### Brief
Return every line from the records below that has the word "tauto".

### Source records
Lemma dateRange_skip host row :
  getValue host row Field.timestamp = [] ->
  ignoresRow (fun data => dateRangeOf (processSummary host data)) row.
Proof.
  intros H before after. apply dateRangeOf_timestamps. unfold timestampsOf.
  rewrite !map_app, !List.filter_app. simpl. now rewrite H.
Qed.

Lemma parsesInRange_blank : parsesInRange [] = false.
Proof. reflexivity. Qed.

(** Every reducer skips the empty value. *)
Lemma blank_excluded host field row :
  getValue host row field = [] -> excludedFrom host field row.
Proof.
  intros H. unfold excludedFrom. destruct field; simpl.
  - apply processRating_skip. now rewrite H.
  - apply processPizzaPopularity_skip, H.
  - apply processFeelings_skip, H.
  - apply processOrderAgain_skip. left. now rewrite H.
  - apply processTiers_skip. left. now rewrite H.
  - apply processWordCloud_skip, H.
  - apply processColdPizza_skip. left. now rewrite H.
  - apply uniqueComments_skip. left. now rewrite H.
  - apply dateRange_skip, H.
Qed.

Lemma getValue_missing host row field :
  findColumn host row field = None -> getValue host row field = [].
Proof. intros H. unfold getValue. now rewrite H. Qed.

Lemma unique_fold_In c l : forall seen,
  In c (fold_left (fun seen c => if existsb (streq c) seen then seen else seen ++ [c]) l seen)
  <-> In c seen \/ In c l.
Proof.
  induction l as [| d l IH]; intros seen; simpl; [tauto |].
  rewrite IH. destruct (existsb (streq d) seen) eqn:E.
  - apply existsb_exists in E. destruct E as (x & Hx & Hd).
    apply streq_spec in Hd. subst x. split; [tauto |].
    intros [H | [<- | H]]; tauto.
  - rewrite in_app_iff. simpl. tauto.
Qed.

### Task output
  induction l as [| d l IH]; intros seen; simpl; [tauto |].
    apply streq_spec in Hd. subst x. split; [tauto |].
    intros [H | [<- | H]]; tauto.
  - rewrite in_app_iff. simpl. tauto.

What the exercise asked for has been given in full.